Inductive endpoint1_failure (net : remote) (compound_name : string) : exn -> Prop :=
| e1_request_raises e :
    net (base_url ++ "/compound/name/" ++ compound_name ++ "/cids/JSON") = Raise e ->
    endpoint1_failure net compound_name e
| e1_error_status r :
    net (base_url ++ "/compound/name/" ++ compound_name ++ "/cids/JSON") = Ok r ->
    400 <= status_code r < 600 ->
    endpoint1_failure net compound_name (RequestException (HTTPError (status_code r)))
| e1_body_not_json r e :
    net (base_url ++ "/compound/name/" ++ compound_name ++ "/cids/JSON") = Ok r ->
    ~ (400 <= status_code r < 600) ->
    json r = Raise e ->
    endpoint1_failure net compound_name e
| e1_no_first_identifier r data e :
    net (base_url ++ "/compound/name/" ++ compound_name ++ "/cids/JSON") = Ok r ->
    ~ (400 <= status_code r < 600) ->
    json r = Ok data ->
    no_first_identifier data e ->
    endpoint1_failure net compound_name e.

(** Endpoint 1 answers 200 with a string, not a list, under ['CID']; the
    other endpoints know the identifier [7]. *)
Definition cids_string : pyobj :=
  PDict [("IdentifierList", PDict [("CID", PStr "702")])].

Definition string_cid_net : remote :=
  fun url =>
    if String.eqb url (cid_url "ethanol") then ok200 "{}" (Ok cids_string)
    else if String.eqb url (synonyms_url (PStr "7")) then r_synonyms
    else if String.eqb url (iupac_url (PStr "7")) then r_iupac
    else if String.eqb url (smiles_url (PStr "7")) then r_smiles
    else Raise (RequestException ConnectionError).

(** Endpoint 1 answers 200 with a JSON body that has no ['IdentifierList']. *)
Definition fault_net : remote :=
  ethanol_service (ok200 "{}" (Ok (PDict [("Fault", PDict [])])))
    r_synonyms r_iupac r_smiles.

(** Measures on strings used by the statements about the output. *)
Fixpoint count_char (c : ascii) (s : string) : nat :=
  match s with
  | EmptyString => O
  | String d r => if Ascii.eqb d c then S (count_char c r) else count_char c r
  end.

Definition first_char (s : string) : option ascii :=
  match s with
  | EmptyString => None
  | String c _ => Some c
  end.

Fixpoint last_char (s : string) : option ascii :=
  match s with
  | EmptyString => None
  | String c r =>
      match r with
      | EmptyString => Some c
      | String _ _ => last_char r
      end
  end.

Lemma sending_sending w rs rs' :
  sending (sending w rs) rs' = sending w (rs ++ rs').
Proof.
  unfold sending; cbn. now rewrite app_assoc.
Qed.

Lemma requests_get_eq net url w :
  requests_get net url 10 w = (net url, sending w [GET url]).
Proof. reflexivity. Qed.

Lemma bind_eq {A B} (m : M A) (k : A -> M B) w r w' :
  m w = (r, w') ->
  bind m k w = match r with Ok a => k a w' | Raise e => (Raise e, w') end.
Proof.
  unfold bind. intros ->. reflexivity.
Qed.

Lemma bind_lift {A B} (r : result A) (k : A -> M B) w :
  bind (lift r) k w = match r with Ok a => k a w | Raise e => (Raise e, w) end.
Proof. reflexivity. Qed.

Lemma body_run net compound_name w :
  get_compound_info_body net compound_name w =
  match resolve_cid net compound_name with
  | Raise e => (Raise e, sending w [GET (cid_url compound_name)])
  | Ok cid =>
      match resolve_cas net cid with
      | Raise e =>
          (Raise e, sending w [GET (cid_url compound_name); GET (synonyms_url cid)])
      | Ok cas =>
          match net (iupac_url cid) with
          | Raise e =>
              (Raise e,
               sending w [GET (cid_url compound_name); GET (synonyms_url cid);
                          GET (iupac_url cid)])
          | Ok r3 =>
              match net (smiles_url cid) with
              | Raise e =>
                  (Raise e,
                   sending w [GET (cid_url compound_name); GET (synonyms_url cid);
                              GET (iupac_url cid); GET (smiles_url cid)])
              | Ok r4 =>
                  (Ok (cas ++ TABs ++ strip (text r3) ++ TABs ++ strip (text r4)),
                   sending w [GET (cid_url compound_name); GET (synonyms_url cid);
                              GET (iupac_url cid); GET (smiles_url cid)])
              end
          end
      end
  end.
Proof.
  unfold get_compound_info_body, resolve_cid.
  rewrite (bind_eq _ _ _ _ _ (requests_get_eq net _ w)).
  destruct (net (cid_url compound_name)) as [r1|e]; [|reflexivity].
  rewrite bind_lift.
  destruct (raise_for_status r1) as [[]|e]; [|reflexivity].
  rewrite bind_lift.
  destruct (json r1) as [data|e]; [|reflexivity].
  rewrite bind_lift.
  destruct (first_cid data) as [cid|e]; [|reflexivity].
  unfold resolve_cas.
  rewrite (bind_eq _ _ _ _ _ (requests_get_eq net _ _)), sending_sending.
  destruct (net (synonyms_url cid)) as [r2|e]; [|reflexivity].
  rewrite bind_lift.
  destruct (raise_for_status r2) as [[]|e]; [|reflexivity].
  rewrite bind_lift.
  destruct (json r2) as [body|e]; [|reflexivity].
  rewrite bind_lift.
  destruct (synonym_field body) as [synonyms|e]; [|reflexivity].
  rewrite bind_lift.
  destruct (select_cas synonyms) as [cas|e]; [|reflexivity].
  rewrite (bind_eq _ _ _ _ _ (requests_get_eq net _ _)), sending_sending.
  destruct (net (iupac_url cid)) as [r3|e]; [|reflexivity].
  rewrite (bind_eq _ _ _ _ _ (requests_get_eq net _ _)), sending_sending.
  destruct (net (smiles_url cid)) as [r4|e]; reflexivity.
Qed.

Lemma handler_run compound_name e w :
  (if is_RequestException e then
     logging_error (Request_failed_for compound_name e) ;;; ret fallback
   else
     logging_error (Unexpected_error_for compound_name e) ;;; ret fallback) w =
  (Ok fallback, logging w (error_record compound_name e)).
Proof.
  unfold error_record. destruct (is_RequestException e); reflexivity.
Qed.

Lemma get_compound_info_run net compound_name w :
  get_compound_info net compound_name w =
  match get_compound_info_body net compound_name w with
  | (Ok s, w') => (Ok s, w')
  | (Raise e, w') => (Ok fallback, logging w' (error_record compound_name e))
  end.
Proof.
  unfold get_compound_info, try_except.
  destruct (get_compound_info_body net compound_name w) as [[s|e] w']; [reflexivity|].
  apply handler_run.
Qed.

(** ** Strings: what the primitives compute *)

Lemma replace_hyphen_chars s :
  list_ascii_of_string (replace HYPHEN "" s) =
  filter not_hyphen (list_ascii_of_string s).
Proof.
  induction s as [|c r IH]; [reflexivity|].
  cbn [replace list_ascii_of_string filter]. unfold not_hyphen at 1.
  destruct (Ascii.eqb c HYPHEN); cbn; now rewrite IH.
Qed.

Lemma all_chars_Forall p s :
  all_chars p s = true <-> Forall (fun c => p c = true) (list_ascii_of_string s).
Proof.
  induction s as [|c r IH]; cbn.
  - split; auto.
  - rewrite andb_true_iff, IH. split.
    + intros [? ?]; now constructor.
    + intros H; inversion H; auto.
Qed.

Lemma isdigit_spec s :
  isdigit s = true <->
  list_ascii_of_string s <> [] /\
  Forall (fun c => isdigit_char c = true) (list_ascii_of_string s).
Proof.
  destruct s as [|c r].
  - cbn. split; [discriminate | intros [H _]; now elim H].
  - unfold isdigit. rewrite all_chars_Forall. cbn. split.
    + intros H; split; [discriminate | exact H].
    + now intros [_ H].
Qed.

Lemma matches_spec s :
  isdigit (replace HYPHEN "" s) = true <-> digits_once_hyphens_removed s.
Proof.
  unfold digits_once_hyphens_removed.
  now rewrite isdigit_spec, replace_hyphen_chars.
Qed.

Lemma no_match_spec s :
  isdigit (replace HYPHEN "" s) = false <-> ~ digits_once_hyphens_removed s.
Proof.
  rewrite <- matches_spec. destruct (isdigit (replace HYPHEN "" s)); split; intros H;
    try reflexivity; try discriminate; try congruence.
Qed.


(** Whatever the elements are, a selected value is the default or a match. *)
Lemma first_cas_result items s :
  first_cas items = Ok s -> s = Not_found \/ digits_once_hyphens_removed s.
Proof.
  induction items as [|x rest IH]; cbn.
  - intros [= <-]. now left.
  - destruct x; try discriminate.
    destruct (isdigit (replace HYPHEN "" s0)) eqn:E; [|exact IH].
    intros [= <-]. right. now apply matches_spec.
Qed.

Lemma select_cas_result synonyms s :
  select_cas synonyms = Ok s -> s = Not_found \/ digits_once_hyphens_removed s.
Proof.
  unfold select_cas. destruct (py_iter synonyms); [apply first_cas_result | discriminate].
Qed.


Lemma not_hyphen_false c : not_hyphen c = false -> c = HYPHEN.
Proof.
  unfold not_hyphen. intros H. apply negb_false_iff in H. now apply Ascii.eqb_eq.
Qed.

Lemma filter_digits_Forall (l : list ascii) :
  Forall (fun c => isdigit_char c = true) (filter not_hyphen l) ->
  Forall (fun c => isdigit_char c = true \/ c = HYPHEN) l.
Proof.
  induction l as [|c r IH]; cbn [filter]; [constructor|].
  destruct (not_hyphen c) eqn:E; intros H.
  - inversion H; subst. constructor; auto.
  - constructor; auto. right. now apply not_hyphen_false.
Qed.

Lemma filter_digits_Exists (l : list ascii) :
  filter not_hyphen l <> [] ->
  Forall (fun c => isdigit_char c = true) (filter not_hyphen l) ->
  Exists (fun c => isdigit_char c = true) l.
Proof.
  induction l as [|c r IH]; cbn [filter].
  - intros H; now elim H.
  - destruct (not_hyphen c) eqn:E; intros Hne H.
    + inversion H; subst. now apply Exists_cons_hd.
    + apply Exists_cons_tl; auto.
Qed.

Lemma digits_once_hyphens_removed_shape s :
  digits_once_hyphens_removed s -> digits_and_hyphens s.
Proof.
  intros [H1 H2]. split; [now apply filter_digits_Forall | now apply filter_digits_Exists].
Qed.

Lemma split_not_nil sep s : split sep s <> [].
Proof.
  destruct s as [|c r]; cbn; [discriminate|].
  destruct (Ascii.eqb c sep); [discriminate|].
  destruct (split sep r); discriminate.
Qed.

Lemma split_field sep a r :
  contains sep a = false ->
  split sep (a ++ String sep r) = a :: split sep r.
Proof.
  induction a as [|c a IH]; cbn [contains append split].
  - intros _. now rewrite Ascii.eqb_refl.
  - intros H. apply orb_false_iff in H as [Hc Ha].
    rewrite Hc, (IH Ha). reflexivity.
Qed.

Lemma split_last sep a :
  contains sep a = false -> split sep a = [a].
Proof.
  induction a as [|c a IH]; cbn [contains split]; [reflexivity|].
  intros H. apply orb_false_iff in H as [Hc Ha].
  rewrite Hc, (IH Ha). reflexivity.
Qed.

◇ ◇ ◇ ◇

» Your objective
Your task is to transcribe, with no changes, only the lines of the listing above that lie between the line holding "destruct (synonym_field body)" and the line holding "destruct (get_compound_info_body net", inclusive.

» Result for this exercise
  destruct (synonym_field body) as [synonyms|e]; [|reflexivity].
  rewrite bind_lift.
  destruct (select_cas synonyms) as [cas|e]; [|reflexivity].
  rewrite (bind_eq _ _ _ _ _ (requests_get_eq net _ _)), sending_sending.
  destruct (net (iupac_url cid)) as [r3|e]; [|reflexivity].
  rewrite (bind_eq _ _ _ _ _ (requests_get_eq net _ _)), sending_sending.
  destruct (net (smiles_url cid)) as [r4|e]; reflexivity.
Qed.

Lemma handler_run compound_name e w :
  (if is_RequestException e then
     logging_error (Request_failed_for compound_name e) ;;; ret fallback
   else
     logging_error (Unexpected_error_for compound_name e) ;;; ret fallback) w =
  (Ok fallback, logging w (error_record compound_name e)).
Proof.
  unfold error_record. destruct (is_RequestException e); reflexivity.
Qed.

Lemma get_compound_info_run net compound_name w :
  get_compound_info net compound_name w =
  match get_compound_info_body net compound_name w with
  | (Ok s, w') => (Ok s, w')
  | (Raise e, w') => (Ok fallback, logging w' (error_record compound_name e))
  end.
Proof.
  unfold get_compound_info, try_except.
  destruct (get_compound_info_body net compound_name w) as [[s|e] w']; [reflexivity|].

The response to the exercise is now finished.